Sissy Ochoa De León proudly displays her Overcoming the Odds award.
Sissy Ochoa De León faced more than her share of challenges when she arrived in New Rochelle from Guatemala at age 7. She had lost her mother three years earlier. Unable to speak English, she was placed in first grade rather than third at Columbus Elementary School.
With her tenacity, and her wisdom in reaching out to teachers, counselors, and others, she pulled herself up and will now graduate in the New Rochelle High School class of 2021 to study psychology at SUNY Purchase.
Earlier this month, her triumph over difficult circumstances was honored with two awards. On May 18, she was one of four honorees receiving the Overcoming the Odds award from the organization Student Advocacy.
The following night, she was awarded the Judith Johnson Opportunity Scholarship, a $4,000 award from the Lower Hudson Council of School Superintendents (LWHCSS).
“It was mostly me thinking about my mom and wanting to make her proud if she were here,” she said, explaining her drive to succeed.
She could not have done it, she said, without the support of guides who helped her navigate classes and schools in the City School District of New Rochelle. They include her counselor, Claire Mayer, who met her during her sophomore year and admired her ability to be her own best advocate.
“She was someone who developed really strong relationships with adults at the school and really created a school family for herself to fill in the needs,” Mayer said in the video recorded for the Overcoming the Odds ceremony.
Once Ochoa De León entered New Rochelle schools, she worked hard. Within a year, she had mastered English. She was placed in Kaleidoscope, an enrichment program in the elementary schools. She took Latin classes.

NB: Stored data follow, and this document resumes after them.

(** * Xendit payment plugin: webhook reconciliation

    A shallow embedding of [src/plugins/xendit]: the callback verifier of
    [xendit.service.ts], the payment method handler of [xendit.handler.ts]
    and the webhook of [xendit.controller.ts], followed by the properties
    of the specification stated over them.

    Conventions.
    - A value of type [string | undefined] is an [option string].
    - The result of [verifyCallback] is not a boolean in the source (it is
      [undefined], a number or a boolean), so it is kept as a [Js.value]
      with JavaScript's truthiness.
    - An [async] method is the computation it awaits: a rejected promise is
      a thrown exception.
    - The webhook talks to injected services.  Every method of theirs is
      called at most once per notification, so each is given by the answer
      it returns for its arguments; the calls themselves, the log lines and
      the HTTP response are recorded, in order, in a trace of events.
    - The Order Store, the repository and the context factory are taken to
      answer.  Only the verification sits in a [try], so it alone is given
      the possibility to throw. *)

From Stdlib Require Import String Ascii List ZArith Bool Lia.
From Stdlib Require Import DecimalString.
Import ListNotations.
Local Open Scope string_scope.

(** ** JavaScript values and operators *)

Module Js.

Inductive value : Type :=
| Undefined
| Number (n : Z)
| Boolean (b : bool).

(** ToBoolean on the values above. *)
Definition truthy (v : value) : bool :=
  match v with
  | Undefined => false
  | Number n => negb (n =? 0)%Z
  | Boolean b => b
  end.

(** [a && b]: the left operand when it is falsy, the right one otherwise. *)
Definition and (a b : value) : value :=
  if truthy a then b else a.

(** ToBoolean on a [string | undefined]: only a non-empty string is truthy. *)
Definition truthy_str (s : option string) : bool :=
  match s with
  | None => false
  | Some s => negb (s =? "")
  end.

(** [s?.length] *)
Definition length (s : option string) : value :=
  match s with
  | None => Undefined
  | Some s => Number (Z.of_nat (String.length s))
  end.

(** [a !== b] on [string | undefined]. *)
Definition strict_neq (a b : option string) : bool :=
  match a, b with
  | None, None => false
  | Some x, Some y => negb (x =? y)
  | _, _ => true
  end.

(** A [string | undefined] inside a template literal. *)
Definition show (s : option string) : string :=
  match s with
  | None => "undefined"
  | Some s => s
  end.

(** [s.includes(c)] for a one-character [c]. *)
Fixpoint includes (c : ascii) (s : string) : bool :=
  match s with
  | EmptyString => false
  | String c' rest => Ascii.eqb c' c || includes c rest
  end.

(** [s.split(sep)] for a one-character separator. *)
Fixpoint split (sep : ascii) (s : string) : list string :=
  match s with
  | EmptyString => [EmptyString]
  | String c rest =>
      if Ascii.eqb c sep then EmptyString :: split sep rest
      else match split sep rest with
           | piece :: pieces => String c piece :: pieces
           | [] => [String c EmptyString]
           end
  end.

End Js.

(** ** types.ts *)

Module XenditPluginOptions.
Record t : Type := {
  apiKey : string;
  callbackToken : option string;
  invoiceDuration : option Z;
  paymentMethods : option (list string)
}.
End XenditPluginOptions.

(** The notification body.  Dates arrive as JSON strings; [amount] is only
    carried along. *)
Module XenditCallbackRequest.
Record t : Type := {
  id : string;
  amount : Z;
  status : string;
  created : string;
  is_high : bool;
  updated : string;
  user_id : string;
  currency : string;
  description : string;
  external_id : string;
  payer_email : string;
  merchant_name : string
}.
End XenditCallbackRequest.

Module RequestWithRawBody.
Record t : Type := {
  body : option XenditCallbackRequest.t;
  rawBody : string
}.
End RequestWithRawBody.

(** ** xendit.service.ts *)

Module XenditService.

(** [this.options?.callbackToken]; the options are whatever
    [XenditPlugin.options] holds, [undefined] before [init]. *)
Definition configured (options : option XenditPluginOptions.t) : option string :=
  match options with
  | None => None
  | Some o => XenditPluginOptions.callbackToken o
  end.

Definition verifyCallback (options : option XenditPluginOptions.t)
    (callbackToken : option string) : Js.value :=
  Js.and (Js.length (configured options))
         (Js.Boolean (Js.strict_neq (configured options) callbackToken)).

Definition createRefund (paymentIntentId : string) (amount : Z) : Js.value :=
  Js.Undefined.

End XenditService.

(** ** xendit.handler.ts *)

Module Payment.
Record t : Type := {
  transactionId : string;
  method : string
}.
End Payment.

Module CreateRefundResult.
Inductive RefundState : Type := Failed | Pending | Settled.
Record t : Type := {
  state : RefundState;
  transactionId : string
}.
End CreateRefundResult.

(** A payment's metadata: a JSON object, as its properties in order. *)
Module Metadata.

Inductive value : Type :=
| Str (s : string)
| Num (n : Z)
| Bool (b : bool).

Definition t : Type := list (string * value).

(** [o.key], [None] for [undefined]. *)
Fixpoint get (key : string) (o : t) : option value :=
  match o with
  | [] => None
  | (k, v) :: rest => if k =? key then Some v else get key rest
  end.

(** The notification body as the object the webhook hands over as
    metadata: the properties of [XenditCallbackRequest]. *)
Definition ofNotification (p : XenditCallbackRequest.t) : t :=
  [ ("id", Str (XenditCallbackRequest.id p));
    ("amount", Num (XenditCallbackRequest.amount p));
    ("status", Str (XenditCallbackRequest.status p));
    ("created", Str (XenditCallbackRequest.created p));
    ("is_high", Bool (XenditCallbackRequest.is_high p));
    ("updated", Str (XenditCallbackRequest.updated p));
    ("user_id", Str (XenditCallbackRequest.user_id p));
    ("currency", Str (XenditCallbackRequest.currency p));
    ("description", Str (XenditCallbackRequest.description p));
    ("external_id", Str (XenditCallbackRequest.external_id p));
    ("payer_email", Str (XenditCallbackRequest.payer_email p));
    ("merchant_name", Str (XenditCallbackRequest.merchant_name p)) ].

End Metadata.

Module CreatePaymentResult.
Inductive PaymentState : Type := Declined | Authorized | Settled.
Record t : Type := {
  amount : Z;
  state : PaymentState;
  transactionId : option Metadata.value;
  metadata : Metadata.t
}.
End CreatePaymentResult.

Module xenditPaymentMethodHandler.

Definition code : string := "xendit".

Definition createPayment {Ctx Ord Args : Type}
    (ctx : Ctx) (_order : Ord) (amount : Z) (___ : Args)
    (metadata : Metadata.t) : CreatePaymentResult.t :=
  {| CreatePaymentResult.amount := amount;
     CreatePaymentResult.state := CreatePaymentResult.Settled;
     CreatePaymentResult.transactionId :=
       Metadata.get "xenditPaymentId" metadata;
     CreatePaymentResult.metadata := metadata |}.

Definition createRefund {Ctx Input Ord Args : Type}
    (_ctx : Ctx) (_input : Input) (_amount : Z) (_order : Ord)
    (payment : Payment.t) (_args : Args) : CreateRefundResult.t :=
  {| CreateRefundResult.state := CreateRefundResult.Settled;
     CreateRefundResult.transactionId := Payment.transactionId payment |}.

End xenditPaymentMethodHandler.

(** ** The host platform's entities, as far as the webhook looks at them *)

Inductive ID : Type :=
| IdString (s : string)
| IdNumber (n : Z).

Module Order.
Record t : Type := {
  id : ID;
  code : string;
  state : string
}.
End Order.

Module ConfigurableOperation.
Record t : Type := { code : string }.
End ConfigurableOperation.

Module PaymentMethod.
Record t : Type := {
  id : ID;
  code : string;
  handler : ConfigurableOperation.t
}.
End PaymentMethod.

Module PaymentInput.
Record t : Type := {
  method : string;
  metadata : XenditCallbackRequest.t
}.
End PaymentInput.

(** [Order | OrderStateTransitionError] *)
Inductive TransitionResult : Type :=
| Transitioned (order : Order.t)
| OrderStateTransitionError (message : string).

(** [ErrorResultUnion<AddPaymentToOrderResult, Order>] *)
Inductive AddPaymentResult : Type :=
| PaymentAdded (order : Order.t)
| AddPaymentError (errorCode message : string).

Module CreateArgs.
Record t : Type := {
  apiType : string;
  channelOrToken : string;
  req : RequestWithRawBody.t;
  languageCode : string
}.
End CreateArgs.

Module HttpStatus.
Definition OK : Z := 200.
Definition BAD_REQUEST : Z := 400.
End HttpStatus.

When she reached Isaac E. Young Middle School, she skipped sixth grade for seventh. An avid reader, she finds escape in the library, devouring teen literature and romances. In NRHS, she is in the AP literature class.
Through it all, the schools’ educators and support staff offered support.
When she was facing difficulties outside school, she could do her homework after school in science teacher Carmen Glenn’s class.
In her video message for the ceremony, she thanked the counselor, school psychologist Dr. Joshua Logan and others. Their support, she said, enabled her “to work harder because I knew I had someone by my side.”
She also thanked Student Advocacy and congratulated the others who also received the honor. She dedicated the award to her mother.
The host of the Overcoming the Odds ceremony, Katherine Ella Woods, said, “Thank you so much, Sissy, for your dedication to your dreams. I can’t tell you how touched I am by your perseverance, by your huge heart, and by your belief in yourself.”
White Plains Superintendent Joseph Ricca, outgoing president of LWHCSS, encouraged winners of that organization’s scholarships to think about their own resilience – and also what they can do to help solve the world’s problems.
“What gift will you be able to bring to that global conversation?” he said.
Ochoa DeLeón already knows. With her psychology studies in college, she will seek a career that will pay forward all that she has received.
“I really want to help kids the way I was helped,” she said.